Mark Knopfler

 "Shangri-La"
The fourth solo album by Mark Knopfler, released on 28 September 2004.[3] The album features Knopfler's signature storytelling style of songwriting. The album's first single, "Boom, Like That", was inspired by Ray Kroc's autobiography Grinding It Out and the starting of McDonald's, using many of Mr. Kroc's exact words. "Song for Sonny Liston" is a song about the famous boxer of the same name. "Donegan's Gone" is about the Scottish musician and singer Lonnie Donegan. "5.15 AM" tells the story of the 1967 "one-armed bandit murder". "Back To Tupelo" is about the life of Elvis Presley and his acting career. The album was released on HDCD and in 5.1 Surround Sound on Super Audio CD (SACD) and DVD-Audio.

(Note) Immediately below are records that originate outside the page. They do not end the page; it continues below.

(** Property X18.  The score never rises with the distance and never falls with the
    duration of the project. *)
Theorem routeFeasibilityScore_monotone (distance1 distance2 days1 days2 : Q)
    (fleetStr : string) :
  (distance1 <= distance2)%Q -> (days2 <= days1)%Q ->
  routeFeasibilityScore distance2 days2 fleetStr
  <= routeFeasibilityScore distance1 days1 fleetStr.
Proof.
  intros Hd Hp. unfold routeFeasibilityScore.
  apply Z.max_le_compat_l, Z.min_le_compat_l, round_mono.
  assert (distance1 - 50 <= distance2 - 50)%Q as Hd' by lra.
  apply max0_mono in Hd'.
  assert (days2 / 30 * 2 <= days1 / 30 * 2)%Q as Hp'.
  { assert (days2 / 30 * 2 == days2 * (2 # 30))%Q as -> by field.
    assert (days1 / 30 * 2 == days1 * (2 # 30))%Q as -> by field. lra. }
  apply min10_mono in Hp'.
  set (p1 := JsNumber.max 0 (distance1 - 50)) in *.
  set (p2 := JsNumber.max 0 (distance2 - 50)) in *.
  set (b1 := JsNumber.min 10 (days1 / 30 * 2)) in *.
  set (b2 := JsNumber.min 10 (days2 / 30 * 2)) in *.
  lra.
Qed.

Lemma routeFeasibilityScore_monotone_witness :
  ((120 <= 300)%Q /\ (30 <= 90)%Q) /\
  routeFeasibilityScore 300 30 "Depot Leipzig" <= routeFeasibilityScore 120 90 "Depot Leipzig".
Proof.
  assert ((120 <= 300)%Q /\ (30 <= 90)%Q) as H by (split; vm_compute; discriminate).
  split; [exact H|].
  exact (routeFeasibilityScore_monotone 120 300 90 30 "Depot Leipzig" (proj1 H) (proj2 H)).
Defined.

(** ** The list of documents *)

Lemma filter_negb_length {A : Type} (p : A -> bool) (l : list A) :
  (length (List.filter p l) + length (List.filter (fun x => negb (p x)) l) = length l)%nat.
Proof.
  induction l as [|x l IH]; simpl; [reflexivity|].
  destruct (p x); simpl; lia.
Qed.

Lemma missingCount_app (l1 l2 : list DocItem) :
  missingCount (l1 ++ l2) = (missingCount l1 + missingCount l2)%nat.
Proof. unfold missingCount. rewrite List.filter_app, length_app. reflexivity. Qed.

Lemma missingCount_uploadsFrom (now : nat -> Z) (names : list string) (idx : nat) :
  missingCount (uploadsFrom now idx names) = 0%nat /\
  List.map doc_name (uploadsFrom now idx names) = names.
Proof.
  revert idx. induction names as [|name rest IH]; intros idx; [split; reflexivity|].
  destruct (IH (S idx)) as [IH1 IH2]. split.
  - exact IH1.
  - simpl. rewrite IH2. reflexivity.
Qed.

(** Property X19.  The documents that are ready and those that count as missing make up
    the whole list, and an upload adds one ready document per file, under
    the name of the file, without changing the count of the missing ones. *)
Theorem handleUpload_missingCount (now : nat -> Z) (names : list string)
    (prev : list DocItem) :
  (readyDocs prev + missingCount prev = totalDocs prev)%nat /\
  missingCount (handleUpload now (Some names) prev) = missingCount prev /\
  readyDocs (handleUpload now (Some names) prev) = (readyDocs prev + length names)%nat /\
  List.map doc_name (handleUpload now (Some names) prev)
  = (List.map doc_name prev ++ names)%list.
Proof.
  assert (forall l, readyDocs l + missingCount l = totalDocs l)%nat as Hsum.
  { intros l. apply (filter_negb_length (fun d => isPresent (doc_status d))). }
  destruct (missingCount_uploadsFrom now names 0) as [Hnone Hnames].
  assert (missingCount (handleUpload now (Some names) prev) = missingCount prev) as Hmissing.
  { cbn [handleUpload]. rewrite missingCount_app, Hnone. lia. }
  split; [apply Hsum|]. split; [exact Hmissing|]. split.
  - pose proof (Hsum (handleUpload now (Some names) prev)) as H1.
    pose proof (Hsum prev) as H2.
    assert (totalDocs (handleUpload now (Some names) prev) = totalDocs prev + length names)%nat
      as Hlen.
    { unfold totalDocs. cbn [handleUpload]. rewrite length_app.
      rewrite <- Hnames at 2. rewrite length_map. reflexivity. }
    lia.
  - cbn [handleUpload]. rewrite map_app, Hnames. reflexivity.
Qed.

Lemma setDocStatus_length (id : string) (status : DocStatus) (prev : list DocItem) :
  length (setDocStatus id status prev) = length prev.
Proof. apply length_map. Qed.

Shangri-La is a fictional place described in the 1933 novel Lost Horizon by British author James Hilton. Hilton describes Shangri-La as a mystical, harmonious valley, gently guided from a lamasery, enclosed in the western end of the Kunlun Mountains. Shangri-La has become synonymous with any earthly paradise but particularly a mythical Himalayan utopia — a permanently happy land, isolated from the outside world. In the novel Lost Horizon, the people who live at Shangri-La are almost immortal, living years beyond the normal lifespan and only very slowly aging in appearance. The word also evokes the imagery of exoticism of the Orient. In the ancient Tibetan scriptures, existence of seven such places is mentioned as Nghe-Beyul Khimpalung.[1] Khembalung is one of several beyuls ("hidden lands" similar to Shangri-La) believed to have been created by Padmasambhava in the 8th century as idylic, sacred places of refuge for Buddhists during times of strife (Reinhard 1978).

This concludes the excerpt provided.